‘The snow fell thrice, deep and solid, after midwinter, and after the last snowfall came a great blue frost, when men felt their breath stop in their nostrils and weak things grew apt to die in the night.’
The Bear and the Nightingale By Katherine Arden invites its readers to be entranced by Russian fairytales and traditional folklore. The Bear and the Nightingale is about a young girl called Vasilisa and her journey to adulthood. Vasilisa however is bound for greatness, something in which her stepmother, Anna wants for her own daughter. Once Vasilisa’s father remarries, incidents begin to occur that threatens her village and her home. It is best described as a coming of age novel that is encased in fairy tales.
The language that Arden has used is descriptive when it needs to be and lyrical, throughout. The lyrical prose blends itself well to the voice of Vasilisa as it expresses a sense of naivety and purity. The description in the novel appears very similar to that of Jessie Burton’s The Miniaturist. Both texts describe with their senses and it was rather refreshing to read about the winter-king in the peak of summer. Arden’s language also demonstrates her extensive research into Russian fairytales and traditional folklore. It is for this reason that this piece could be described as authentic. Each page oozes droplets of Russian culture whilst allowing the reader to breeze through the novel.

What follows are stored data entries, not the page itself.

(** * useDREData: extraction and lookup engine of the DRE hook

    Shallow embedding of [src/components/hooks/useDREData.js].

    - JavaScript strings are sequences of UTF-16 code units ([list N]);
      normalisation form D and the lower-case conversion work on code
      points and read the tables of the Unicode Character Database.
    - JavaScript numbers are IEEE-754 binary64 values, represented by
      [SpecFloat.spec_float] with [prec = 53] and [emax = 1024].
    - Regular expressions are a small syntax with a derivative matcher,
      proved to decide the language of the expression.
    - Loops keep their shape: counted [for] loops recurse on the number
      of iterations left, the column walk (which moves its own index) is
      defined by well-founded recursion on [header.length - idx].
    - Plain objects used as dictionaries ([values], [aliases]) keep their
      prototype chain: a property read falls back to [Object.prototype].
    - The [useEffect] body runs in a state-and-exception monad that logs
      every setter call. *)

From Stdlib Require Import ZArith NArith Lia Bool String Ascii.
From Stdlib Require Import Floats.SpecFloat.
From stdpp Require Import base option list gmap.
From Equations Require Import Equations.

Local Open Scope N_scope.

(** ** JavaScript strings *)

Module JsString.

Abbreviation jsstring := (list N).

(** Code units of an ASCII literal. *)
Fixpoint u (s : string) : jsstring :=
  match s with
  | EmptyString => []
  | String a r => N_of_ascii a :: u r
  end.

Definition in_range (lo hi c : N) : bool := (lo <=? c) && (c <=? hi).

(** WhiteSpace and LineTerminator code points: what [trim] strips and what
    the class [\s] matches. *)
Definition is_space (c : N) : bool :=
  in_range 9 13 c || (c =? 32) || (c =? 160) || (c =? 5760)
  || in_range 8192 8202 c || (c =? 8232) || (c =? 8233) || (c =? 8239)
  || (c =? 8287) || (c =? 12288) || (c =? 65279).

Definition is_digit (c : N) : bool := in_range 48 57 c.

(** LineTerminator code points, excluded by the regular-expression dot. *)
Definition is_line_terminator (c : N) : bool :=
  (c =? 10) || (c =? 13) || (c =? 8232) || (c =? 8233).

Fixpoint trimStart (s : jsstring) : jsstring :=
  match s with
  | [] => []
  | c :: r => if is_space c then trimStart r else s
  end.

Definition trimEnd (s : jsstring) : jsstring := rev (trimStart (rev s)).

(** [String.prototype.trim] *)
Definition trim (s : jsstring) : jsstring := trimEnd (trimStart s).
(** X20. Opening a cell and saving it without typing keeps its number: the
    editor shows the number of the first row with the identifier (nothing
    for 0 and for an absent value), and saving that text stores the same
    number again, 0 for an absent value. *)
Theorem saveEdit_untouched (rowId : Z) (column : string) (s : Manager.State)
    (row0 : PricingRow) :
  0 ≤ rowId → contains "-" column = false →
  List.find (Manager.hasId (Some rowId)) (Manager.pricingData s) = Some row0 →
  numberOrAbsent (get row0 column) →
  Manager.editingValue (Manager.startEdit rowId column s)
  = (if decide (priceOf row0 column = 0) then EmptyString
     else Number_toString (priceOf row0 column))
  ∧ Manager.pricingData (Manager.saveEdit (Manager.startEdit rowId column s))
    = (λ row : PricingRow,
         if bool_decide (get row col_id = VNumber rowId)
         then <[column := VNumber (priceOf row0 column)]> row
         else row) <$> Manager.pricingData s.
Proof.
  intros Hid Hcolumn Hfind Hnumber.
  assert (Manager.editingValue (Manager.startEdit rowId column s)
          = if decide (priceOf row0 column = 0) then EmptyString
            else Number_toString (priceOf row0 column)) as Hshown.
  { unfold Manager.startEdit. rewrite Hfind. cbn [Manager.editingValue].
    unfold priceOf, or_else.
    destruct Hnumber as [->|[n ->]]; [done|]. cbn [truthy].
    destruct (Z.eqb_spec n 0) as [->|Hn]; [done|]. by rewrite decide_False. }
  split; [exact Hshown|].
  assert (Manager.startEdit rowId column s
          = Manager.setEditingValue
              (Manager.editingValue (Manager.startEdit rowId column s))
              (Manager.startEdit rowId column s)) as ->.
  { by destruct (Manager.startEdit rowId column s). }
  rewrite (saveEdit_run rowId column _ s row0 Hid Hcolumn Hfind).
  cbn [Manager.pricingData]. rewrite Hshown.
  assert (default 0 (parseInt (Some (if decide (priceOf row0 column = 0)
                                     then EmptyString
                                     else Number_toString (priceOf row0 column))))
          = priceOf row0 column) as ->; [|done].
  destruct (decide (priceOf row0 column = 0)) as [->|Hne]; [by vm_compute|].
  by rewrite parseInt_Number_toString.
Qed.
(** * Oxy: risk classification and historical analytics

    A shallow embedding of [decision_engine.py], [historical_analytics.py],
    [history_analyzer.py], [city_report_builder.py],
    [json_to_csv_parser.py] and [timestamp_cleaner.py], followed by the
    properties of the written specification stated over it, and by
    further properties of the code.

    Numbers.  A Python float is modelled by [pyfloat]: a rational, one of
    the two infinities, or NaN.  Comparisons and [round] follow IEEE-754
    on those four shapes.  A literal (55.4, 35.4, 0.05) is the rational it
    denotes.  Python reads it as the nearest float64; no float64 lies
    between the two, and in the comparisons of the classifier and of the
    trend (at most 35.4, at most 55.4, at least 0.05, at most -0.05) the
    nearest float64 lies on the side where a float64 compares with the
    one as it does with the other.  The sums, differences and quotients
    that the code takes of readings are rounded; they are the operations
    of the class [Float64], whose instance [binary64] is IEEE-754
    binary64.

    Values.  What reaches the classifier is [None], a float, or another
    object; [pyval] records what the code can observe of it.  pandas
    stores a missing cell as the float NaN.

    Exceptions.  Code that can raise returns [result]; [try/except] is a
    match on it.

    Frames.  A [pd.Series] is the list of its entries, a data frame the
    list of its rows, both in position order.  Reading the CSV file is
    outside the model.

    Runs.  Whether a call returns depends on more than the computation:
    the module has to compile, and the summary file has to be written.
    [run] models a call with both, over the triple quotes of the module
    and over a file system given by what the code asks of it. *)

From Stdlib Require Import ZArith QArith Qround Qabs Lqa Lia.
From Stdlib Require Import List String Ascii Bool DecimalString.
Import ListNotations.

Local Open Scope string_scope.
Local Open Scope nat_scope.

(* ================================================================== *)
(** ** Exceptions *)

Inductive exn : Type :=
| TypeError
| ValueError
| OverflowError
| IndexError.

Inductive result (A : Type) : Type :=
| Ok (a : A)
| Raise (e : exn).

Arguments Ok {A} a.
Arguments Raise {A} e.

Definition bind {A B : Type} (m : result A) (k : A -> result B) : result B :=
  match m with
  | Ok a => k a
  | Raise e => Raise e
  end.

Notation "x <- m ;; k" := (bind m (fun x => k))
  (at level 61, m at next level, right associativity).

Definition returns {A : Type} (m : result A) : Prop :=
  exists a, m = Ok a.

(* ================================================================== *)
(** ** Python floats *)

Module Float.

Inductive pyfloat : Type :=
| Fin (q : Q)
| PosInf
| NegInf
| NaN.

Arguments Fin q%_Q.

Definition of_Z (z : Z) : pyfloat := Fin (inject_Z z).
Definition of_nat (n : nat) : pyfloat := Fin (inject_Z (Z.of_nat n)).

(** [x <= y]; every comparison with NaN is false. *)
Definition le (x y : pyfloat) : bool :=
  match x, y with
  | NaN, _ | _, NaN => false
  | NegInf, _ => true
  | _, PosInf => true
  | Fin a, Fin b => Qle_bool a b
  | _, _ => false
  end.

(** [x > y] *)
Definition gt (x y : pyfloat) : bool :=
  match x, y with
  | NaN, _ | _, NaN => false
  | NegInf, _ => false
  | _, PosInf => false
  | Fin a, Fin b => negb (Qle_bool a b)
  | _, _ => true
  end.

(** [x < y] and [x >= y] *)
Definition lt (x y : pyfloat) : bool := gt y x.
Definition ge (x y : pyfloat) : bool := le y x.

(** [x == y] and [x != y] *)
Definition eqb (x y : pyfloat) : bool :=
  match x, y with
  | Fin a, Fin b => Qeq_bool a b
  | PosInf, PosInf => true
  | NegInf, NegInf => true
  | _, _ => false
  end.

Definition neb (x y : pyfloat) : bool := negb (eqb x y).

Definition isnan (x : pyfloat) : bool :=
  match x with NaN => true | _ => false end.

Definition neg (x : pyfloat) : pyfloat :=
  match x with
  | Fin q => Fin (- q)
  | PosInf => NegInf
  | NegInf => PosInf
  | NaN => NaN
  end.

Definition abs (x : pyfloat) : pyfloat :=
  match x with
  | Fin q => Fin (Qabs q)
  | PosInf | NegInf => PosInf
  | NaN => NaN
  end.

Definition add (x y : pyfloat) : pyfloat :=
  match x, y with
  | NaN, _ | _, NaN => NaN
  | Fin a, Fin b => Fin (a + b)
  | PosInf, NegInf | NegInf, PosInf => NaN
  | PosInf, _ | _, PosInf => PosInf
  | NegInf, _ | _, NegInf => NegInf
  end.

Definition sub (x y : pyfloat) : pyfloat := add x (neg y).

Definition sign_inf (positive : bool) : pyfloat :=
  if positive then PosInf else NegInf.

Definition mul (x y : pyfloat) : pyfloat :=
  match x, y with
  | NaN, _ | _, NaN => NaN
  | Fin a, Fin b => Fin (a * b)
  | Fin a, PosInf | PosInf, Fin a =>
      if Qeq_bool a 0 then NaN else sign_inf (Qle_bool 0 a)
  | Fin a, NegInf | NegInf, Fin a =>
      if Qeq_bool a 0 then NaN else sign_inf (negb (Qle_bool 0 a))
  | PosInf, PosInf | NegInf, NegInf => PosInf
  | PosInf, NegInf | NegInf, PosInf => NegInf
  end.

(** numpy's float64 division: a zero divisor gives an infinity or NaN
    (with a warning), it does not raise. *)
Definition div (x y : pyfloat) : pyfloat :=
  match x, y with
  | NaN, _ | _, NaN => NaN
  | Fin a, Fin b =>
      if Qeq_bool b 0
      then (if Qeq_bool a 0 then NaN else sign_inf (Qle_bool 0 a))
      else Fin (a / b)
  | Fin _, _ => Fin 0
  | PosInf, Fin b => sign_inf (Qle_bool 0 b)
  | NegInf, Fin b => sign_inf (negb (Qle_bool 0 b))
  | _, _ => NaN
  end.

(** Round half to even, on a rational. *)
Definition round_half_even (q : Q) : Z :=
  let f := Qfloor q in
  let r := (q - inject_Z f)%Q in
  if Qle_bool r (1 # 2)
  then (if Qeq_bool r (1 # 2) then (if Z.even f then f else f + 1) else f)%Z
  else (f + 1)%Z.

(** [int(round(x))] *)
Definition round (x : pyfloat) : result Z :=
  match x with
  | Fin q => Ok (round_half_even q)
  | PosInf | NegInf => Raise OverflowError
  | NaN => Raise ValueError
  end.

End Float.

Import Float.
(** The class attributes of [ReverseImageSearch]
    ([transforms/reverse_image_search.py]), around a given [run]. *)
Definition reverse_image_search
  (run : Entity.t -> unit -> unit * result Transform.returned)
  : Transform.t unit :=
  Transform.mk unit "Reverse Image Search" ["Image"] ["Image"] run.

(** Three stubs for [run]. *)
Definition run_returning (entities : list Entity.t)
  : Entity.t -> unit -> unit * result Transform.returned :=
  fun _ g => (g, Ok (Transform.AList entities)).


(** ** Further code of the same files *)

(** *** Display and editing of properties ([entities/base.py]) *)

Module Display.

(** [f"{n:,}"]: the decimal digits in groups of three. *)
Fixpoint commas (reversed : list ascii) : list ascii :=
  match reversed with
  | a :: b :: c :: rest =>
      match rest with
      | [] => [a; b; c]
      | _ => a :: b :: c :: ","%char :: commas rest
      end
  | _ => reversed
  end.

Definition thousands (n : Z) : string :=
  let body := rev (commas (rev (Text.chars (Text.of_Z (Z.abs n))))) in
  Text.text (if n <? 0 then "-"%char :: body else body).

Fixpoint drop_while (p : ascii -> bool) (l : list ascii) : list ascii :=
  match l with
  | c :: r => if p c then drop_while p r else l
  | [] => []
  end.

(** [s.rstrip(c)] *)
Definition rstrip (c : ascii) (s : string) : string :=
  Text.text (rev (drop_while (Ascii.eqb c) (rev (Text.chars s)))).

(** [k.startswith("_")] *)
Definition is_private (k : string) : bool :=
  match k with
  | String c _ => Ascii.eqb c "_"%char
  | EmptyString => false
  end.

(** What the editor is told about one property. *)
Record metadata := mkmeta { kind : string; choices : list string }.

Section Methods.
Context {B : Builtins}.
(** [f"{x:,.2f}"] and [f"{x:.8f}"] for a float, fixed by CPython. *)
Variable fixed2 : float -> string.
Variable fixed8 : float -> string.

Definition _format_display_value (key : string) (value : pyval) : string :=
  match value with
  | VFloat x =>
      (* Use more precision for coordinates *)
      if String.eqb key "latitude" || String.eqb key "longitude"
      then rstrip "."%char (rstrip "0"%char (fixed8 x))
      else fixed2 x
  | VInt n => thousands n
  | VBool b => thousands (if b then 1 else 0)
  | _ => py_str value
  end.

(** The test of the comprehension in [get_display_properties]. *)
Definition shown (kv : string * pyval) : bool :=
  truthy (snd kv) && negb (String.eqb (fst kv) "image")
  && negb (is_private (fst kv)).

Definition get_display_properties (s : Entity.fields) : Dict.t string :=
  Dict.update []
    (map (fun kv => (fst kv, _format_display_value (fst kv) (snd kv)))
       (filter shown (Entity.properties s))).

Definition get_property_type (s : Entity.fields) (prop_name : string) : string :=
  match Dict.get (Entity.property_validators s) prop_name with
  | None => "text"
  | Some (ListValidator _ _) => "dropdown"
  | Some (IntegerValidator _ _) => "number"
  | Some (FloatValidator _ _ _) => "number"
  | Some _ => "text"
  end.

Definition get_property_choices (s : Entity.fields) (prop_name : string)
  : list string :=
  match Dict.get (Entity.property_validators s) prop_name with
  | Some (ListValidator cs e) => ListValidator.get_choices cs
  | _ => []
  end.

Definition get_property_metadata (s : Entity.fields) : Dict.t metadata :=
  fold_left
    (fun md kt =>
       let prop_name := fst kt in
       let prop_type := get_property_type s prop_name in
       Dict.set md prop_name
         (mkmeta prop_type
            (if String.eqb prop_type "dropdown"
             then get_property_choices s prop_name else [])))
    (Entity.property_types s) [].

End Methods.

End Display.

(** *** The date accessors of [Event] ([entities/event.py]) *)

Module EventDates.

(** [d.replace(second=0, microsecond=0)] *)
Definition to_the_minute (d : datetime.t) : datetime.t :=
  match datetime.make (datetime.year d) (datetime.month d) (datetime.day d)
          (datetime.hour d) (datetime.minute d) 0 with
  | Some d' => d'
  | None => d
  end.

(** The body shared by the properties [start_date] and [end_date]:
    [None] when the value is absent, falsy, or not a date in the format
    ["%Y-%m-%d %H:%M"]; [strptime] on a value that is not a string
    raises [TypeError], which is caught as well. *)
Definition accessor (date_field : string) (s : Entity.fields)
  : option datetime.t :=
  match Dict.get (Entity.properties s) date_field with
  | None => None
  | Some date_val =>
      if negb (truthy date_val) then None
      else
        match date_val with
        | VDatetime d => Some (to_the_minute d)
        | VStr text => datetime.strptime text datetime.fmt_minutes
        | _ => None
        end
  end.

Definition start_date (s : Entity.fields) : option datetime.t :=
  accessor "start_date" s.
Definition end_date (s : Entity.fields) : option datetime.t :=
  accessor "end_date" s.

End EventDates.

(** *** Registration of types on a transform ([transforms/base.py])

    [cls.input_types.append] changes the list the class sees.  A class
    that does not bind [input_types] itself sees the list of the base
    class, together with every other such class; what follows is the
    effect on the class the method is called on. *)

Module Registration.
Section Methods.
Variable graph : Type.

Definition register_input_type (entity_type : string) (self : Transform.t graph)
  : Transform.t graph :=
  if negb (existsb (String.eqb entity_type) (Transform.input_types graph self))
  then Transform.mk graph (Transform.name graph self)
         (Transform.input_types graph self ++ [entity_type])%list
         (Transform.output_types graph self) (Transform.run graph self)
  else self.

Definition register_output_type (entity_type : string) (self : Transform.t graph)
  : Transform.t graph :=
  if negb (existsb (String.eqb entity_type) (Transform.output_types graph self))
  then Transform.mk graph (Transform.name graph self)
         (Transform.input_types graph self)
         (Transform.output_types graph self ++ [entity_type])%list
         (Transform.run graph self)
  else self.

End Methods.
End Registration.

(** *** [Email] ([entities/email.py]) *)

Module Email.

Definition is_letter (c : ascii) : bool := Text.is_upper c || Text.is_lower c.

(** The classes [[a-zA-Z0-9._%+-]] and [[a-zA-Z0-9.-]]. *)
Definition is_local (c : ascii) : bool :=
  is_letter c || Text.is_digit c
  || existsb (Ascii.eqb c) ["."; "_"; "%"; "+"; "-"]%char.

Definition is_host (c : ascii) : bool :=
  is_letter c || Text.is_digit c || existsb (Ascii.eqb c) ["."; "-"]%char.

(** The text before the first [c] and the text after it. *)
Fixpoint cut (c : ascii) (l : list ascii) : option (list ascii * list ascii) :=
  match l with
  | [] => None
  | x :: r =>
      if Ascii.eqb x c then Some ([], r)
      else match cut c r with
           | Some (before, after) => Some (x :: before, after)
           | None => None
           end
  end.

(** [$] also matches before a newline that ends the text. *)
Definition before_final_newline (l : list ascii) : list ascii :=
  match rev l with
  | c :: r => if Ascii.eqb c "010"%char then rev r else l
  | [] => l
  end.

Definition nonempty_all (p : ascii -> bool) (l : list ascii) : bool :=
  match l with
  | [] => false
  | _ => forallb p l
  end.

(** [[a-zA-Z0-9.-]+\.[a-zA-Z]{2,}$] against the whole of [l]: the
    letters that end the match hold no dot, so the dot before them is
    the last one. *)
Definition host_match (l : list ascii) : bool :=
  match cut "."%char (rev (before_final_newline l)) with
  | Some (reversed_letters, reversed_host) =>
      (2 <=? length reversed_letters)%nat && forallb is_letter reversed_letters
      && nonempty_all is_host reversed_host
  | None => false
  end.

(** [^[a-zA-Z0-9._%+-]+@[a-zA-Z0-9.-]+\.[a-zA-Z]{2,}$]: the first class
    holds no [@], so the [@] of the pattern is the first of the text. *)
Definition email_match (s : string) : bool :=
  match cut "@"%char (Text.chars s) with
  | Some (local_part, rest) => nonempty_all is_local local_part && host_match rest
  | None => false
  end.

Definition email_regex : regex :=
  {| rx_pattern := "^[a-zA-Z0-9._%+-]+@[a-zA-Z0-9.-]+\.[a-zA-Z]{2,}$";
     rx_match := email_match |}.

Definition domain_regex : regex :=
  {| rx_pattern := "^[a-zA-Z0-9.-]+\.[a-zA-Z]{2,}$";
     rx_match := fun s => host_match (Text.chars s) |}.

(** [s.split("@")[1]]; [None] is [IndexError]. *)
Definition second_piece (s : string) : option string :=
  match cut "@"%char (Text.chars s) with
  | Some (_, rest) =>
      match cut "@"%char rest with
      | Some (piece, _) => Some (Text.text piece)
      | None => Some (Text.text rest)
      end
  | None => None
  end.

Section Methods.
Context {B : Builtins}.

Definition init_properties (s : Entity.fields) : Entity.fields :=
  let s := Entity.setup_properties [("address", TStr); ("domain", TStr)] s in
  update_validators
    [("address", EmailValidator email_regex);
     ("domain", StringValidator 3 None (Some domain_regex))] s.

Definition class_ : Entity.class :=
  Entity.mkclass "Email" (Entity.ClassStr "Email") "#2196F3"
    init_properties (labelled "Email" ["address"]) Entity.base_to_dict.

(** [Email(label=label, properties=properties)]: the constructor of the
    base class, then the derivation of the domain in [__post_init__]. *)
Definition new (label : string) (properties : Dict.t pyval) (uuid4 : string)
  : result Entity.t :=
  e <- Entity.new class_ label properties uuid4 ;;
  let ps := Entity.properties (Entity.self e) in
  if Dict.mem ps "address" && negb (Dict.mem ps "domain") then
    match Dict.get ps "address" with
    | Some (VStr address) =>
        match second_piece address with
        | Some domain =>
            Ok (Entity.mk (Entity.cls e)
                  (Entity.with_properties (Dict.set ps "domain" (VStr domain))
                     (Entity.self e))
                  (Entity.data e))
        | None =>                                   (* IndexError *)
            Raise (new_PropertyValidationError "address" (VStr address)
                     (ExpText "valid email address with domain"))
        end
    | Some v =>                                     (* AttributeError *)
        Raise (new_PropertyValidationError "address" v
                 (ExpText "valid email address with domain"))
    | None => Ok e
    end
  else Ok e.

End Methods.
End Email.

(** *** Groups of nodes ([ui/managers/group_manager.py])

    The centre of a group is display geometry and is left out; a colour
    is kept by its name. *)

Module NodeGroup.
Record t := mk {
  id : string;
  name : string;
  color : string;
  nodes : gset string;
  expanded : bool
}.

(** [NodeGroup(group_id, name, color)] *)
Definition new (group_id name color : string) : t :=
  mk group_id name color ∅ true.

Definition add_node (node_id : string) (g : t) : t :=
  mk (id g) (name g) (color g) ({[node_id]} ∪ nodes g) (expanded g).

Definition remove_node (node_id : string) (g : t) : t :=
  mk (id g) (name g) (color g) (nodes g ∖ {[node_id]}) (expanded g).

Definition contains_node (node_id : string) (g : t) : bool :=
  bool_decide (node_id ∈ nodes g).
End NodeGroup.

Module GroupManager.

(** [f"group_{n}"] *)
Definition group_name (n : nat) : string := "group_" +:+ Text.of_Z (Z.of_nat n).

(** The loop [while group_id in self.groups: group_id =
    f"group_{len(self.groups) + 1}"], run for at most [fuel] tests;
    [None] when the tests are used up. *)
Fixpoint settle (fuel : nat) (groups : gmap string NodeGroup.t)
  (group_id : string) : option string :=
  match fuel with
  | O => None
  | S fuel' =>
      match groups !! group_id with
      | Some _ => settle fuel' groups (group_name (size groups + 1))
      | None => Some group_id
      end
  end.

(** [create_group(name, node_ids, color)], given the nodes of the graph;
    [color] is the name of the colour, [#3d3d3d] when none is given. *)
Definition create_group (fuel : nat) (name : string) (node_ids : list string)
  (color : option string) (graph_nodes : gmap string nat)
  (groups : gmap string NodeGroup.t)
  : option (gmap string NodeGroup.t * NodeGroup.t) :=
  (* Generate unique group ID *)
  match settle fuel groups (group_name (size groups)) with
  | None => None
  | Some group_id =>
      let color := match color with Some c => c | None => "#3d3d3d" end in
      let group := NodeGroup.new group_id name color in
      (* Add nodes to group *)
      let group :=
        fold_left
          (fun g node_id =>
             match graph_nodes !! node_id with
             | Some _ => NodeGroup.add_node node_id g
             | None => g
             end)
          node_ids group in
      Some (<[group_id := group]> groups, group)
  end.

Definition delete_group (group_id : string) (groups : gmap string NodeGroup.t)
  : gmap string NodeGroup.t :=
  delete group_id groups.

(** The loop of [GraphManager.remove_node] over the groups. *)
Definition forget_node (node_id : string) (groups : gmap string NodeGroup.t)
  : gmap string NodeGroup.t :=
  NodeGroup.remove_node node_id <$> groups.

(** [get_node_groups(node_id)], as the set of the ids of the groups. *)
Definition get_node_groups (node_id : string) (groups : gmap string NodeGroup.t)
  : gmap string NodeGroup.t :=
  filter (fun kg => NodeGroup.contains_node node_id (snd kg) = true) groups.

End GroupManager.

(** *** Inputs for the statements about this code *)

Definition new_year_2024 : datetime.t := datetime.mk 2024 1 1 9 30 15 eq_refl.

The plot itself mirrors the structure of sheet music. Every scene, discussion and description is needed to carry the reader deep into the novel. Arden’s novel is fluid and grips the reader from the very start. The Bear and the Nightingale is a great book to read for escapism and provides its readers with a warm log fire to cosy up to, even in the summer!
I thoroughly enjoyed reading this novel and have found it an honour in reading it as a proof copy. I believe that this book is for anyone and can be read whatever the time of year. I would urge anyone to buy or pre-order this book here as I feel that your money would definitely not be wasted. A great read and a great gift to give.